Action item: Start at the line below containing "(ghr_bit g) hc ->" and stop at the line containing "exact (Build_Tracks (gb_update_csrs". Repeat every line of that stretch exactly, and nothing outside it.

Supplied entries:
================================

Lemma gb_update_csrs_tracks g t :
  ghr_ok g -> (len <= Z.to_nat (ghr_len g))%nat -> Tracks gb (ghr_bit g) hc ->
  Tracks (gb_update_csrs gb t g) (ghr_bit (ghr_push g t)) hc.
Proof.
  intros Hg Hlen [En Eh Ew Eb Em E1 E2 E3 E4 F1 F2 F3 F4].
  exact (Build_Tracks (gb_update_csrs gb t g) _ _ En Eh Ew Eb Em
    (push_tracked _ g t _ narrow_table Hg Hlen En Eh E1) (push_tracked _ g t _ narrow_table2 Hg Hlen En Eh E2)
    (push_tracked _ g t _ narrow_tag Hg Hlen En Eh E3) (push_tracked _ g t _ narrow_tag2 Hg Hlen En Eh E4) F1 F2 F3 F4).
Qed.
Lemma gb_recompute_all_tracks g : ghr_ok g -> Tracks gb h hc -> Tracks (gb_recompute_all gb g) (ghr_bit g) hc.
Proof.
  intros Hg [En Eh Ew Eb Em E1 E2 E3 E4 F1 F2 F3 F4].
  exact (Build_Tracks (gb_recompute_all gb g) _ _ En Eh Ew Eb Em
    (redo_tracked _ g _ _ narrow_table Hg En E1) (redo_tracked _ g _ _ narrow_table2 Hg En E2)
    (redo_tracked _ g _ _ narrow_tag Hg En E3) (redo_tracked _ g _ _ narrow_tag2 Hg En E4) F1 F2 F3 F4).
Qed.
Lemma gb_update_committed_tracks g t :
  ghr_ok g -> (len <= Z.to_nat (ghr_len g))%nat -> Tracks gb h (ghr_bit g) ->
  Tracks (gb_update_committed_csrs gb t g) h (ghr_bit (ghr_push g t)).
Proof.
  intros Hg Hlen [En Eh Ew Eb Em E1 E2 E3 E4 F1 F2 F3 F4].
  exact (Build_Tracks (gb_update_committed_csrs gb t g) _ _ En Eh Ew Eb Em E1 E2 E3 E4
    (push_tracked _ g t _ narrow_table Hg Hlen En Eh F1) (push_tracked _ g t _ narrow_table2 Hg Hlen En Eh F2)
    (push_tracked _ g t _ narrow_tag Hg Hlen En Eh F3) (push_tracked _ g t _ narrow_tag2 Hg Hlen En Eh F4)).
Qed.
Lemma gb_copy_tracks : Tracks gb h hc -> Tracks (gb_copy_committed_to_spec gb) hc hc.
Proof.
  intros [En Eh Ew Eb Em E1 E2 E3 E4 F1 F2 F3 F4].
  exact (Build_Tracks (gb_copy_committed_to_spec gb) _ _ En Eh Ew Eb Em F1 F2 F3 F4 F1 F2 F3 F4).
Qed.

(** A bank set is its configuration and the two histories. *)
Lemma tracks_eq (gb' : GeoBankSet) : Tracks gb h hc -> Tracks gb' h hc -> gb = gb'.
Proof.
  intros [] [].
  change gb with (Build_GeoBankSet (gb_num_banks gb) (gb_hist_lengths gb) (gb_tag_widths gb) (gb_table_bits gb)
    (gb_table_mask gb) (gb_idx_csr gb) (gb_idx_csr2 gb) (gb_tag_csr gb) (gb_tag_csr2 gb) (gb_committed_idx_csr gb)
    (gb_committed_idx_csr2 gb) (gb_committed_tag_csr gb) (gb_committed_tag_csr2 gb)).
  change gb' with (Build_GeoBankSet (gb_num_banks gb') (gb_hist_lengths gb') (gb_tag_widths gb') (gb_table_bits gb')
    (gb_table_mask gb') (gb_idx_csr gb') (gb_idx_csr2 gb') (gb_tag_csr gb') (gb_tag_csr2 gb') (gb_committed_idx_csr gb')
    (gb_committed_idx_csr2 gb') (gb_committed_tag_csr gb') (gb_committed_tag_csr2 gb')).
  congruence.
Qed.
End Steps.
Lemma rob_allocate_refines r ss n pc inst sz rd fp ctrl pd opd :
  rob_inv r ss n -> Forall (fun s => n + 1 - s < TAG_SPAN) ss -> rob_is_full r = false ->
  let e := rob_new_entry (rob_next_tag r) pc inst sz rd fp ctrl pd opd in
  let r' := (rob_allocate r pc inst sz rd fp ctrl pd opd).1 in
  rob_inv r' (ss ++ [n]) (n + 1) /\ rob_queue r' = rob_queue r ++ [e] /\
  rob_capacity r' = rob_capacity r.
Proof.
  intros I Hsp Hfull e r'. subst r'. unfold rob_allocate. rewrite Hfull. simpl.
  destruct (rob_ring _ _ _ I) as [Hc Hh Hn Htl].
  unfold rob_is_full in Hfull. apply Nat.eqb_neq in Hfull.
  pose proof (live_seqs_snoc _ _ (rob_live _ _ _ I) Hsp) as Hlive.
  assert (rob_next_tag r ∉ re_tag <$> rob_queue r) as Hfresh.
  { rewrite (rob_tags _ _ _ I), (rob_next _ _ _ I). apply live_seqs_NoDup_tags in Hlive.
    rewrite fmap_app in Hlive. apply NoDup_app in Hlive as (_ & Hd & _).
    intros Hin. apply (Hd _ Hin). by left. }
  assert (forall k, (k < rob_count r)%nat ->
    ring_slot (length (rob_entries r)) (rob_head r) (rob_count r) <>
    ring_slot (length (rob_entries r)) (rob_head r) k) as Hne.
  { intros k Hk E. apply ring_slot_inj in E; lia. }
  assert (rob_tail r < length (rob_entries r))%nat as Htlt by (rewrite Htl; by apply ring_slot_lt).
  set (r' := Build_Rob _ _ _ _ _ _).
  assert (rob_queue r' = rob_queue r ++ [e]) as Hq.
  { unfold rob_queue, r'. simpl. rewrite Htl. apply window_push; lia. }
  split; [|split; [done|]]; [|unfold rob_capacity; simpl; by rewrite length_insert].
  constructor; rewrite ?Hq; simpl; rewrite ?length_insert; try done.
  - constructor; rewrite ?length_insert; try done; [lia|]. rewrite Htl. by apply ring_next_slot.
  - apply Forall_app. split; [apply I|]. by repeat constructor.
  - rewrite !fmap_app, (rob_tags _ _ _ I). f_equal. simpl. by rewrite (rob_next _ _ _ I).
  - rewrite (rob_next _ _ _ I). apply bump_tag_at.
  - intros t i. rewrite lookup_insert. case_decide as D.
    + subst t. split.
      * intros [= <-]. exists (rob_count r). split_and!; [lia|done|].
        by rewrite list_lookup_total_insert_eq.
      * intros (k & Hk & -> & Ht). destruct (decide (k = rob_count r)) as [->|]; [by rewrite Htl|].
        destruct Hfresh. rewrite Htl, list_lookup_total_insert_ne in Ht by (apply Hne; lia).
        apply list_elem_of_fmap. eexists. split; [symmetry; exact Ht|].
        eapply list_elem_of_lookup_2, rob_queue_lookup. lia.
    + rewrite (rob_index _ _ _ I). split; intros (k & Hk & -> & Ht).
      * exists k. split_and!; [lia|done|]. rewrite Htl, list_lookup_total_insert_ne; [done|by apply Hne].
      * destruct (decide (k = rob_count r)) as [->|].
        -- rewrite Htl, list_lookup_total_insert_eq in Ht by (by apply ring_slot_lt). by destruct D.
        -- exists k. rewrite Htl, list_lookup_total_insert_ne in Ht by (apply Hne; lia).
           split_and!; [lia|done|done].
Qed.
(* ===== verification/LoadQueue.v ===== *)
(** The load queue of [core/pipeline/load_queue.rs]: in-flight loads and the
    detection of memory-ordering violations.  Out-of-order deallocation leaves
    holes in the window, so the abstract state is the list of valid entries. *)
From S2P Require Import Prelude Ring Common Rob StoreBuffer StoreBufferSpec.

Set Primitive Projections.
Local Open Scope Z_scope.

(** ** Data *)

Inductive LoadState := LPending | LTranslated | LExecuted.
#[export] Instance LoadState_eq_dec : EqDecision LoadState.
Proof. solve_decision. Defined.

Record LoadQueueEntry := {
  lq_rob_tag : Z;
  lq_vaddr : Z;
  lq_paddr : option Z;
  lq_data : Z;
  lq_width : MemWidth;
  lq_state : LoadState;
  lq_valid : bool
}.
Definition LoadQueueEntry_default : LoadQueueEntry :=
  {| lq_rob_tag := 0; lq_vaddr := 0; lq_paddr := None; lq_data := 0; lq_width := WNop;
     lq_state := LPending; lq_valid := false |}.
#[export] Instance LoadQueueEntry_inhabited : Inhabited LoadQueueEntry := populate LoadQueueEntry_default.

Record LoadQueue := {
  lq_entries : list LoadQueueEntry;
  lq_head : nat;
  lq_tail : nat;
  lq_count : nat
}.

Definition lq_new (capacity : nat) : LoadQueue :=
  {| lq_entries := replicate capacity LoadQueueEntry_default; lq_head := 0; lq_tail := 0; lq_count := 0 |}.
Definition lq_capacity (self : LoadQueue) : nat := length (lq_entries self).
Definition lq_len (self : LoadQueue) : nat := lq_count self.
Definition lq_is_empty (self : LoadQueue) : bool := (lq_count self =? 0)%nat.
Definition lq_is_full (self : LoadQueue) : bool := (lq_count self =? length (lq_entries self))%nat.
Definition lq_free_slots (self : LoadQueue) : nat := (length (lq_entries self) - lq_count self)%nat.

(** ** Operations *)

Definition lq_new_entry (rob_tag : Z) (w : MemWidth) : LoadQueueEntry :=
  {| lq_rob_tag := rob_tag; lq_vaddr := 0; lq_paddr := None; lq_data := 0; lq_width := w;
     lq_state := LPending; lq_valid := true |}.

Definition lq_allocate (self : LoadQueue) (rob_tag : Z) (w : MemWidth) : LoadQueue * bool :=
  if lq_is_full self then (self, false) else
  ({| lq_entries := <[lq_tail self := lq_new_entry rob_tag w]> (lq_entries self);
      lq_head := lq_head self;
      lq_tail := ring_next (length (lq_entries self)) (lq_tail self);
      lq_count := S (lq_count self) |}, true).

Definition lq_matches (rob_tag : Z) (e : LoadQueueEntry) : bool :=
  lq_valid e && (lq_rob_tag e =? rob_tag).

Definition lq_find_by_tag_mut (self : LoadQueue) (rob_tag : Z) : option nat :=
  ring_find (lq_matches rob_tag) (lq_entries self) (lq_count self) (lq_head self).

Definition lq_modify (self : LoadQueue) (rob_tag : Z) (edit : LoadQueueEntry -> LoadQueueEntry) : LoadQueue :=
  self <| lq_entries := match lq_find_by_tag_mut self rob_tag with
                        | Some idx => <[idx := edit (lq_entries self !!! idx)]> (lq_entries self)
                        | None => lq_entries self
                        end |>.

================================

Written solution:
  ghr_ok g -> (len <= Z.to_nat (ghr_len g))%nat -> Tracks gb (ghr_bit g) hc ->
  Tracks (gb_update_csrs gb t g) (ghr_bit (ghr_push g t)) hc.
Proof.
  intros Hg Hlen [En Eh Ew Eb Em E1 E2 E3 E4 F1 F2 F3 F4].
  exact (Build_Tracks (gb_update_csrs gb t g) _ _ En Eh Ew Eb Em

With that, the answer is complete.